La idea le sorprendió, aunque al principio no parecía demasiado entusiasmado. También estaba cansado de la semana y no entendía demasiado bien cuáles eran mis pretensiones. Pero al final accedió, así que fuimos al hotel.

La cena fue una delicia. Tomamos vino, aunque ya apenas estamos acostumbrados a beber. La comida estaba deliciosa, el ambiente era agradable y estábamos solos los dos. Hacía mucho tiempo que no hacíamos algo así.

Después de cenar, nos tomamos un par de gin-tonics y cuando empecé a notar que la sangre se me alteraba pensando en lo que iba a continuación, lo arrastré hacia la habitación.

Me había llevado mis tacones más altos y un conjunto de encaje que me ponía antes de tener a los niños. Aún me valía y me sentía sexy y poderosa. Empezamos con los preliminares y cuando íbamos a pasar a la acción, justo cuando él me iba a tirar sobre la cama, se me ocurrió una idea genial. No hacía más de una semana había visto en una serie cómo una pareja lo hacía sobre una silla. Me pareció excitante y como estaba un poco achispada, tuve el valor de proponérselo.

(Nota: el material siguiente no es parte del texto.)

(* ===== verification/AccountingInvariant.v ===== *)
(** The executable accounting rules of
    [crates/accounting-model/src/invariant.rs]: [check_invariants] and the
    checks it runs, in the order it runs them. *)

From Stdlib Require Import ZArith Lia.
From S2P Require Import Prelude AccountingMath AccountingState.

Inductive Violation : Set :=
| AssetConservation
| ShareConservation
| NavCompositionMismatch
| EscrowAggregateMismatch
| BurnedSharesMismatch
| ClaimReserveNotExplained
| ClaimableSharesNotExplained
| RequestLifecycleInvalid
| EpochAggregateMismatch
| EpochTermsInconsistent
| SettledEpochStillCurrent
| AbortedRefundMismatch
| DustOutOfBounds
| PriceDecreased
| ArithmeticFailure (r : Rejection).

#[global] Instance Violation_eq_dec : EqDecision Violation.
Proof. solve_decision. Defined.

(** [From<Rejection> for Violation], which [?] applies. *)
Definition lift {A} (r : result Rejection A) : result Violation A :=
  match r with Ok a => Ok a | Err e => Err (ArithmeticFailure e) end.

Definition check_asset_conservation (s : State) : result Violation unit :=
  let b := s.(buckets) in
  let? held := lift (total_account_assets s) in
  let? p := lift (amount_add b.(pending_deposit_escrow) b.(idle_backing)) in
  let? p := lift (amount_add p b.(claim_reserve)) in
  let? physical := lift (amount_add p b.(unattributed_balance)) in
  let? o := lift (amount_add b.(outbound_in_transit) b.(inbound_in_transit)) in
  let? o := lift (amount_add o s.(remote_principal_cap)) in
  let? o := lift (amount_add o s.(recognized_loss)) in
  let? off_evm := lift (amount_add o s.(impaired_transport)) in
  let? a := lift (amount_add held physical) in
  let? accounted := lift (amount_add a off_evm) in
  let? issued := lift (amount_add s.(initial_asset_supply) s.(external_inflow)) in
  require accounted =? issued or AssetConservation;
  Ok tt.

Definition check_nav_composition (s : State) : result Violation unit :=
  let? excluded := lift (excluded_from_nav s) in
  let? composed := lift (amount_add (managed_nav s) excluded) in
  let? total := lift (total_bucket_assets s) in
  require composed =? total or NavCompositionMismatch;
  Ok tt.

Definition check_share_conservation (s : State) : result Violation unit :=
  let? t := lift (total_account_shares s) in
  let? t := lift (amount_add t s.(escrowed_redeem_shares)) in
  let? accounted := lift (amount_add t s.(claimable_deposit_shares)) in
  require accounted =? s.(total_share_supply) or ShareConservation;
  Ok tt.

Definition check_burned_shares (s : State) : result Violation unit :=
  let? burned := lift (try_fold (fun burned kv =>
      match outcome_finalized kv.2 with
      | Some terms => amount_add burned terms.(et_redeem_shares)
      | None => Ok burned
      end) 0 (btree_iter Z.le s.(epochs))) in
  require burned =? s.(burned_redemption_shares) or BurnedSharesMismatch;
  Ok tt.

(** A cancelled request is empty, and no request holds two outcomes at once. *)
Definition check_request_lifecycle (s : State) : result Violation unit :=
  require forallb (fun kv => deposit_flags_agree kv.2) (btree_iter key_le s.(deposit_requests))
    or RequestLifecycleInvalid;
  require forallb (fun kv => redeem_flags_agree kv.2) (btree_iter key_le s.(redeem_requests))
    or RequestLifecycleInvalid;
  Ok tt.

Definition escrow_step (s : State) (acc : Z * Z) (kv : Z * EpochOutcome)
  : result Violation (Z * Z) :=
  let '(assets, shares) := acc in
  match outcome_aborted kv.2 with
  | None => Ok (assets, shares)
  | Some aborted =>
      let? totals := lift (request_totals s kv.1) in
      fail_if negb (totals.(tot_deposit_assets) =? aborted.(at_refund_assets))
              || negb (totals.(tot_redeem_shares) =? aborted.(at_refund_shares))
        with AbortedRefundMismatch;
      let? assets := lift (amount_add assets totals.(tot_unclaimed_deposit_assets)) in
      let? shares := lift (amount_add shares totals.(tot_unclaimed_redeem_shares)) in
      Ok (assets, shares)
  end.

(** Escrow holds the current epoch plus every refund an aborted epoch owes. *)
Definition check_escrow_backing (s : State) : result Violation unit :=
  let? start :=
    match s.(epoch) with
    | None => Ok (0, 0)
    | Some e =>
        fail_if bool_decide (is_Some (s.(epochs) !! e.(ep_id))) with SettledEpochStillCurrent;
        let? totals := lift (request_totals s e.(ep_id)) in
        fail_if negb (totals.(tot_deposit_assets) =? e.(ep_pending_deposit_assets))
                || negb (totals.(tot_redeem_shares) =? e.(ep_pending_redeem_shares))
          with EpochAggregateMismatch;
        Ok (totals.(tot_deposit_assets), totals.(tot_redeem_shares))
    end in
  let? '(assets, shares) := try_fold (escrow_step s) start (btree_iter Z.le s.(epochs)) in
  fail_if negb (assets =? s.(buckets).(pending_deposit_escrow))
          || negb (shares =? s.(escrowed_redeem_shares))
    with EscrowAggregateMismatch;
  Ok tt.

(** Dust is the aggregate minus the sum of the parts, at most one unit a claim. *)
Definition check_dust (aggregate parts recorded count : Z) : result Violation unit :=
  fail_if aggregate <? parts with DustOutOfBounds;
  let? measured := ok_or (checked_sub aggregate parts) DustOutOfBounds in
  fail_if negb (measured =? recorded) || (saturating_sub count 1 <? measured)
    with DustOutOfBounds;
  Ok tt.

Definition claim_step (s : State) (acc : Z * Z) (kv : Z * EpochOutcome)
  : result Violation (Z * Z) :=
  let '(owed_shares, owed_assets) := acc in
  match outcome_finalized kv.2 with
  | None => Ok (owed_shares, owed_assets)
  | Some terms =>
      let? owed := lift (entitlements s kv.1 terms) in
      let? totals := lift (request_totals s kv.1) in
      let? _ := check_dust terms.(et_minted_shares) owed.(ent_deposit_shares)
                  terms.(et_deposit_dust) totals.(tot_deposit_count) in
      let? _ := check_dust terms.(et_redeem_assets) owed.(ent_redeem_assets)
                  terms.(et_redeem_dust) totals.(tot_redeem_count) in
      let? x := lift (amount_add owed_shares owed.(ent_unclaimed_deposit_shares)) in
      let? x := lift (amount_add x terms.(et_deposit_dust)) in
      let? y := lift (amount_add owed_assets owed.(ent_unclaimed_redeem_assets)) in
      let? y := lift (amount_add y terms.(et_redeem_dust)) in
      Ok (x, y)
  end.

(** Every unit of reserve and claimable shares is either owed or measured dust. *)
Definition check_claim_backing (s : State) : result Violation unit :=
  let? '(owed_shares, owed_assets) :=
    try_fold (claim_step s) (0, 0) (btree_iter Z.le s.(epochs)) in
  fail_if negb (owed_shares =? s.(claimable_deposit_shares)) with ClaimableSharesNotExplained;
  fail_if negb (owed_assets =? s.(buckets).(claim_reserve)) with ClaimReserveNotExplained;
  Ok tt.

Definition terms_step (s : State) (_ : unit) (kv : Z * EpochOutcome) : result Violation unit :=
  match outcome_finalized kv.2 with
  | None => Ok tt
  | Some terms =>
      fail_if negb (kv.1 =? terms.(et_id)) with EpochTermsInconsistent;
      let? minted := lift (shares_for terms terms.(et_deposit_assets)) in
      fail_if negb (minted =? terms.(et_minted_shares)) with EpochTermsInconsistent;
      let? paid := lift (assets_for terms terms.(et_redeem_shares)) in
      fail_if negb (paid =? terms.(et_redeem_assets)) with EpochTermsInconsistent;
      fail_if terms.(et_total_assets) <? terms.(et_redeem_assets) with EpochTermsInconsistent;
      let? totals := lift (request_totals s kv.1) in
      fail_if negb (totals.(tot_deposit_assets) =? terms.(et_deposit_assets))
              || negb (totals.(tot_redeem_shares) =? terms.(et_redeem_shares))
        with EpochAggregateMismatch;
      Ok tt
  end.

Definition check_finalized_terms (s : State) : result Violation unit :=
  try_fold (terms_step s) tt (btree_iter Z.le s.(epochs)).

Definition price_step (earlier : option EpochTerms) (kv : Z * EpochOutcome)
  : result Violation (option EpochTerms) :=
  match outcome_finalized kv.2 with
  | None => Ok earlier
  | Some terms =>
      match earlier with
      | None => Ok (Some terms)
      | Some previous =>
          let? rising := lift (price_is_non_decreasing (terms_basis previous) (terms_basis terms)) in
          fail_if negb rising with PriceDecreased;
          Ok (Some terms)
      end
  end.

(** Settlement rounds in favour of the vault, so the price can only rise. *)
Definition check_price_never_falls (s : State) : result Violation unit :=
  if negb (is_zero s.(recognized_loss))
     || negb (is_zero s.(inbound_cumulative_loss))
     || negb (is_zero s.(cumulative_impairment))
  then Ok tt else
  let? _ := try_fold price_step None (btree_iter Z.le s.(epochs)) in
  Ok tt.

Definition check_invariants (s : State) : result Violation unit :=
  let? _ := check_asset_conservation s in
  let? _ := check_nav_composition s in
  let? _ := check_share_conservation s in
  let? _ := check_burned_shares s in
  let? _ := check_request_lifecycle s in
  let? _ := check_escrow_backing s in
  let? _ := check_claim_backing s in
  let? _ := check_finalized_terms s in
  let? _ := check_price_never_falls s in
  Ok tt.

Aquella silla no se veía muy maciza, pero lo suficiente como para aguantar un poco de peso. Así que lo senté, me senté encima y empecé a moverme como una loca. A pesar de que hacerlo así me ponía, era terriblemente incómodo. La silla se movía con cada sacudida y parecía que íbamos a volcar en cualquier momento. Mi marido intentaba mantener la silla en su lugar y todo parecía ir bien. Así que seguí pensando que le habíamos cogido el tranquillo.

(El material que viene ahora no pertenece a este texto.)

(** * Claims *)

Lemma finalized_terms_Some s e t :
  finalized_terms s e = Some t <-> s.(epochs) !! e = Some (Finalized t).
Proof. unfold finalized_terms. destruct (epochs s !! e) as [[]|]; naive_solver. Qed.

Lemma aborted_terms_Some s e t :
  aborted_terms s e = Some t <-> s.(epochs) !! e = Some (Aborted t).
Proof. unfold aborted_terms. destruct (epochs s !! e) as [[]|]; naive_solver. Qed.

Lemma shares_for_Ok t r q :
  shares_for t (dr_assets r) = Ok q -> q = deposit_entitlement t r.
Proof. by intros [-> _]%assets_to_shares_Ok. Qed.

Lemma assets_for_Ok t r q :
  assets_for t (rr_shares r) = Ok q -> q = redeem_entitlement t r.
Proof. by intros [-> _]%shares_to_assets_Ok. Qed.

Lemma claim_deposit_inv s a e s' : Inv s -> claim_deposit s a e = Ok s' -> Inv s'.
Proof.
  intros HI H. unfold claim_deposit in H. cbv zeta in H. invert_amounts.
  rename a0 into t, a1 into r. apply finalized_terms_Some in E. apply shares_for_Ok in E4 as ->.
  pose proof (book_ok_amt_nonneg _ _ _ _ _ (bi_deposits _ (inv_book _ HI)) E0).
  pose proof (deposit_entitlement_nonneg t r
    (te_basis _ _ _ _ _ (si_terms _ (inv_settle _ HI) _ _ E)) ltac:(done)).
  split_inv HI.
  - type_after_account s a Ht.
  - conserve s.
  - conserve s.
  - eapply (BookInv_deposit_write s _ (mkRequestKey e a)); try done; cbn;
      [by apply alter_insert_Some|].
    by eapply (entry_ok_claim s s.(deposit_requests) _ r); [apply Hb|..].
  - eapply (SettleInv_deposit_claim s _ (mkRequestKey e a) r (r <| dr_claimed := true |>)
      (Finalized t)); cbn; try done; try lia. by apply alter_insert_Some.
Qed.

Lemma claim_redeem_inv s a e s' : Inv s -> claim_redeem s a e = Ok s' -> Inv s'.
Proof.
  intros HI H. unfold claim_redeem in H. cbv zeta in H. invert_amounts.
  rename a0 into t, a1 into r. apply finalized_terms_Some in E. apply assets_for_Ok in E4 as ->.
  pose proof (book_ok_amt_nonneg _ _ _ _ _ (bi_redeems _ (inv_book _ HI)) E0).
  pose proof (redeem_entitlement_nonneg t r
    (te_basis _ _ _ _ _ (si_terms _ (inv_settle _ HI) _ _ E)) ltac:(done)).
  split_inv HI.
  - type_after_account s a Ht.
  - conserve s.
  - conserve s.
  - eapply (BookInv_redeem_write s _ (mkRequestKey e a)); try done; cbn;
      [by apply alter_insert_Some|].
    by eapply (entry_ok_claim s s.(redeem_requests) _ r); [apply Hb|..].
  - eapply (SettleInv_redeem_claim s _ (mkRequestKey e a) r (r <| rr_claimed := true |>)
      (Finalized t)); cbn; try done; try lia. by apply alter_insert_Some.
Qed.

Lemma aborted_terms_not_None s e :
  aborted_terms s e <> None -> exists t, s.(epochs) !! e = Some (Aborted t).
Proof.
  destruct (aborted_terms s e) as [t|] eqn:E; [|done].
  apply aborted_terms_Some in E. eauto.
Qed.

Lemma claim_aborted_deposit_inv s a e s' :
  Inv s -> claim_aborted_deposit s a e = Ok s' -> Inv s'.
Proof.
  intros HI H. unfold claim_aborted_deposit in H. cbv zeta in H. invert_amounts.
  rename a0 into r. apply aborted_terms_not_None in E as [t E].
  pose proof (book_ok_amt_nonneg _ _ _ _ _ (bi_deposits _ (inv_book _ HI)) E0).
  split_inv HI.
  - type_after_account s a Ht.
  - conserve s.
  - conserve s.
  - eapply (BookInv_deposit_write s _ (mkRequestKey e a)); try done; cbn;
      [by apply alter_insert_Some|].
    by eapply (entry_ok_claim s s.(deposit_requests) _ r); [apply Hb|..].
  - eapply (SettleInv_deposit_claim s _ (mkRequestKey e a) r (r <| dr_claimed := true |>)
      (Aborted t)); cbn; try done; try lia. by apply alter_insert_Some.
Qed.

Lemma claim_aborted_redeem_inv s a e s' :
  Inv s -> claim_aborted_redeem s a e = Ok s' -> Inv s'.
Proof.
  intros HI H. unfold claim_aborted_redeem in H. cbv zeta in H. invert_amounts.
  rename a0 into r. apply aborted_terms_not_None in E as [t E].
  pose proof (book_ok_amt_nonneg _ _ _ _ _ (bi_redeems _ (inv_book _ HI)) E0).
  split_inv HI.
  - type_after_account s a Ht.
  - conserve s.
  - conserve s.
  - eapply (BookInv_redeem_write s _ (mkRequestKey e a)); try done; cbn;
      [by apply alter_insert_Some|].
    by eapply (entry_ok_claim s s.(redeem_requests) _ r); [apply Hb|..].
  - eapply (SettleInv_redeem_claim s _ (mkRequestKey e a) r (r <| rr_claimed := true |>)
      (Aborted t)); cbn; try done; try lia. by apply alter_insert_Some.
Qed.

(** * Emergency states and the epoch clock *)

Lemma pause_inv s actor s' : Inv s -> pause s actor = Ok s' -> Inv s'.
Proof. intros HI H. unfold pause in H. invert_ok. split_inv HI. Qed.

Lemma unpause_inv s actor s' : Inv s -> unpause s actor = Ok s' -> Inv s'.
Proof. intros HI H. unfold unpause in H. invert_ok. split_inv HI. Qed.

Lemma freeze_inv s actor s' : Inv s -> freeze s actor = Ok s' -> Inv s'.
Proof. intros HI H. unfold freeze in H. invert_ok. split_inv HI. Qed.

Lemma cutoff_epoch_inv s now s' : Inv s -> cutoff_epoch s now = Ok s' -> Inv s'.
Proof.
  intros HI H. unfold cutoff_epoch in H. invert_ok.
  apply require_open_epoch_Ok in E0 as [Hep Hph].
  apply epoch_mut_Ok in H as (e' & Hep' & ->). same_epoch Hep Hep'. split_inv HI.
  - destruct Hb as [HbD HbR Hids]. rewrite Hep in *. constructor; cbn.
    + by apply (book_ok_current _ (Some e')).
    + by apply (book_ok_current _ (Some e')).
    + exact Hids.
  - destruct Hset. rewrite Hep in *. constructor; cbn; try done.
    intros e [= <-]. destruct (si_epoch e' eq_refl). by constructor.
Qed.

Lemma open_next_epoch_inv s now s' : Inv s -> open_next_epoch s now = Ok s' -> Inv s'.
Proof.
  intros HI H. unfold open_next_epoch in H. invert_ok.
  assert (epoch s = None) as Hep by (destruct (epoch s); [by destruct E0|done]).
  split_inv HI.
  - destruct Hb as [HbD HbR Hids]. rewrite Hep in *. constructor; cbn.
    + by apply (book_ok_current _ None).
    + by apply (book_ok_current _ None).
    + exact Hids.
  - assert (epochs s !! next_epoch_id s = None) as Hfresh.
    { apply eq_None_not_Some. intros Hid. pose proof (bi_ids _ Hb _ Hid) as Hlt.
      rewrite Hep in Hlt. lia. }
    destruct Hset, Hb. rewrite Hep in *. constructor; cbn; try done.
    intros e [= <-]. constructor; cbn; try done; symmetry;
      (apply (epoch_sum_fresh (epochs s) None); [done|done|by intros []]).
Qed.

(** * Settlement *)

Lemma refunds_nonneg {R} `{Request R} outcomes cur (m : gmap RequestKey R) :
  book_ok outcomes cur m -> 0 <= settled_sum outcomes (refund_owed m).
Proof.
  intros Hb. apply msum_nonneg. intros id [] _; simpl; [lia|]. apply epoch_sum_nonneg.
  intros k r Hk _. by apply unclaimed_le, (book_ok_amt_nonneg _ _ _ _ _ Hb Hk).
Qed.

(** Pending redemptions are part of the escrowed shares, hence of the supply. *)
Lemma pending_redeem_le_supply s e :
  Inv s -> s.(epoch) = Some e -> e.(ep_pending_redeem_shares) <= s.(total_share_supply).
Proof.
  intros [Ht _ Hs _ Hb Hset _] He.
  pose proof (refunds_nonneg _ _ _ (bi_redeems _ Hb)).
  assert (0 <= msum (fun _ a => acc_shares a) s.(accounts)).
  { apply msum_nonneg. intros k a Hk. by apply (ti_accounts _ Ht) in Hk as [? ?]. }
  pose proof (si_escrowed _ Hset) as Heq. rewrite He in Heq. simpl in Heq.
  pose proof (ti_claimable _ Ht). unfold ShareInv in Hs. lia.
Qed.

Lemma EpochInv_pending_nonneg s e :
  Inv s -> s.(epoch) = Some e ->
  0 <= e.(ep_pending_deposit_assets) /\ 0 <= e.(ep_pending_redeem_shares).
Proof.
  intros HI He. destruct (si_epoch _ (inv_settle _ HI) e He) as [_ _ -> -> _ _].
  split; apply epoch_sum_nonneg; intros k r Hk _.
  - exact (book_ok_amt_nonneg _ _ _ _ _ (bi_deposits _ (inv_book _ HI)) Hk).
  - exact (book_ok_amt_nonneg _ _ _ _ _ (bi_redeems _ (inv_book _ HI)) Hk).
Qed.

(** Recording the outcome [o] of the current epoch [e]. *)
Lemma BookInv_settle s s' e o :
  BookInv s -> s.(epoch) = Some e -> s'.(epoch) = None ->
  s'.(epochs) = <[e.(ep_id) := o]> s.(epochs) -> s'.(next_epoch_id) = e.(ep_id) + 1 ->
  s'.(deposit_requests) = s.(deposit_requests) -> s'.(redeem_requests) = s.(redeem_requests) ->
  BookInv s'.
Proof.
  intros [HD HR Hids] He He' Ho Hn HD' HR'. rewrite He in *.
  constructor; rewrite ?He', ?Ho, ?Hn, ?HD', ?HR'.
  - by apply book_ok_settle.
  - by apply book_ok_settle.
  - intros id [<-|Hid]%lookup_insert_is_Some'; [lia|]. apply Hids in Hid. lia.
Qed.

Lemma abort_epoch_inv s actor s' : Inv s -> abort_epoch s actor = Ok s' -> Inv s'.
Proof.
  intros HI H. unfold abort_epoch, epoch_next in H. invert_ok. rename a0 into e.
  pose proof (current_unsettled _ _ (inv_book _ HI) E1) as Hnone.
  split_inv HI.
  - unfold BurnInv in *. cbn. by rewrite settled_sum_insert.
  - eapply (BookInv_settle s _ e); try done.
  - destruct Hset as [HSe HSt HSa HSesc HSed HScl HSres], Hb as [HbD HbR _].
    destruct (HSe e E1) as [_ _ HeD HeR HmD HmR]. rewrite E1 in *.
    pose proof (unclaimed_unsettled _ _ _ _ amt HbD Hnone) as HuD.
    pose proof (unclaimed_unsettled _ _ _ _ amt HbR Hnone) as HuR.
    rewrite <-HeD in HuD. rewrite <-HeR in HuR.
    constructor; cbn in *; rewrite ?settled_sum_insert by done; cbn; rewrite ?HuD, ?HuR.
    + done.
    + intros id t [[<- ?]|[? ?]]%lookup_insert_Some; [done|auto].
    + intros id t [[<- ?]|[? ?]]%lookup_insert_Some; simplify_eq; [by constructor|auto].
    + rewrite HSesc. cbn. lia.
    + rewrite HSed. cbn. lia.
    + lia.
    + lia.
Qed.

(** The state after the epoch [e] settles at the terms [t]. *)
Definition settled_state (s : State) (e : Epoch) (t : EpochTerms) : State :=
  s <| buckets, idle_backing :=
         s.(buckets).(idle_backing) - t.(et_redeem_assets) + t.(et_deposit_assets) |>
    <| buckets, pending_deposit_escrow :=
         s.(buckets).(pending_deposit_escrow) - t.(et_deposit_assets) |>
    <| buckets, claim_reserve := s.(buckets).(claim_reserve) + t.(et_redeem_assets) |>
    <| total_share_supply :=
         s.(total_share_supply) + t.(et_minted_shares) - t.(et_redeem_shares) |>
    <| claimable_deposit_shares := s.(claimable_deposit_shares) + t.(et_minted_shares) |>
    <| escrowed_redeem_shares := s.(escrowed_redeem_shares) - t.(et_redeem_shares) |>
    <| burned_redemption_shares := s.(burned_redemption_shares) + t.(et_redeem_shares) |>
    <| epochs ::= <[e.(ep_id) := Finalized t]> |>
    <| last_cutoff_at := e.(ep_cutoff_at) |>
    <| next_epoch_id := e.(ep_id) + 1 |>
    <| epoch := None |>.

(** The basis an epoch settles at: the locked valuation under remote
    exposure, the live NAV otherwise. *)
Definition settlement_assets (s : State) (e : Epoch) : option Z :=
  if has_remote_exposure s then s.(epoch_valuation_locked) !! e.(ep_id)
  else Some (managed_nav s).

Lemma outbound_nonneg s : RemoteInv s -> 0 <= s.(buckets).(outbound_in_transit).
Proof.
  intros Hr. rewrite (ri_outbound _ Hr). pose proof (ri_amount _ Hr). case_decide; lia.
Qed.

Lemma managed_nav_nonneg s : Inv s -> 0 <= managed_nav s.
Proof.
  intros [[] _ _ _ _ _ Hr]. pose proof (outbound_nonneg s Hr).
  unfold managed_nav, managed_backing, saturating_add, u128_max. lia.
Qed.

Lemma settlement_assets_nonneg s e v : Inv s -> settlement_assets s e = Some v -> 0 <= v.
Proof.
  intros HI. unfold settlement_assets. destruct (has_remote_exposure s).
  - apply (ti_locked _ (inv_type _ HI)).
  - intros [= <-]. by apply managed_nav_nonneg.
Qed.

(** What a successful settlement did: it priced the epoch at one basis,
    rounding down, and moved exactly the amounts of its terms. *)
Record Settlement (s : State) (e : Epoch) (t : EpochTerms) : Prop := {
  st_epoch : s.(epoch) = Some e;
  st_cut_off : e.(ep_phase) = CutOff;
  st_active : s.(vault_state) = Active;
  st_assets : settlement_assets s e = Some t.(et_total_assets);
  st_supply : t.(et_total_supply) = s.(total_share_supply);
  st_deposits : t.(et_deposit_assets) = e.(ep_pending_deposit_assets);
  st_redeems : t.(et_redeem_shares) = e.(ep_pending_redeem_shares);
  st_terms : TermsInv s.(config) s.(deposit_requests) s.(redeem_requests) e.(ep_id) t;
  st_liquidity : t.(et_redeem_assets) <= s.(buckets).(idle_backing);
  st_supply_u128 : s.(total_share_supply) + t.(et_minted_shares) <= u128_max;
  st_burned_u128 : s.(burned_redemption_shares) + t.(et_redeem_shares) <= u128_max;
}.

Lemma finalize_basis_Ok s e b :
  (if has_remote_exposure s then
     let? locked := ok_or (s.(epoch_valuation_locked) !! e.(ep_id)) RemoteValuationRequired in
     Ok ((pre_settlement_basis s e) <| pb_total_assets := locked |>)
   else Ok (pre_settlement_basis s e)) = Ok b ->
  exists v, settlement_assets s e = Some v /\
    b = mkPricingBasis v s.(total_share_supply) e.(ep_virtual_assets) e.(ep_virtual_shares).
Proof.
  unfold settlement_assets. destruct (has_remote_exposure s); intros H; invert_ok; eauto.
Qed.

Cuando estaba en el punto álgido, algo crujió. Sentí cómo mi marido caía hacia un lado y que, sorprendido por la caída, me lanzaba hacia el lado contrario.

No me lo esperaba y no supe reaccionar. Caí al suelo de lado, no recuerdo si me golpeé con algo por el camino. Solo sé que el costado empezó a dolerme muchísimo, hasta el punto de que se me saltaron las lágrimas. Os podéis imaginar el cuadro.

Mi marido se vistió y como pudo me ayudó a vestirme porque yo casi no me podía mover. Estaba dolorida, asustada y algo bebida.

Pedimos un taxi para ir a urgencias y al llegar no sabía cómo explicar al médico cómo me había caído. Le dije que me resbalé de lado, pero parecía no creerme y yo me moría de la vergüenza.

En ese momento prefería que pensase que me había caído por estar borracha a que supiese que había sido por practicar posturas extrañas sobre una silla en la habitación de un hotel. Que no tiene nada de malo, pero me daba vergüenza reconocer que había liado todo aquello porque me aburría en la cama.

No fue la mejor experiencia de mi vida, pero reconozco que, cuando se nos pasó el susto, mi marido y yo nos reímos bastante. Habíamos olvidado que tener una pareja también es hacer un poco el canelo. Tener fantasías, hacer alguna locura entre las sábanas y cultivar esa complicidad que nunca debimos haber perdido. Después de aquello hemos cambiado nuestros hábitos sexuales, si bien tenemos más cuidado al escoger el escenario y las posturas, porque disfrutar de nuestra sexualidad es muy importante, pero no hasta el punto de jugarnos la vida para conseguirlo.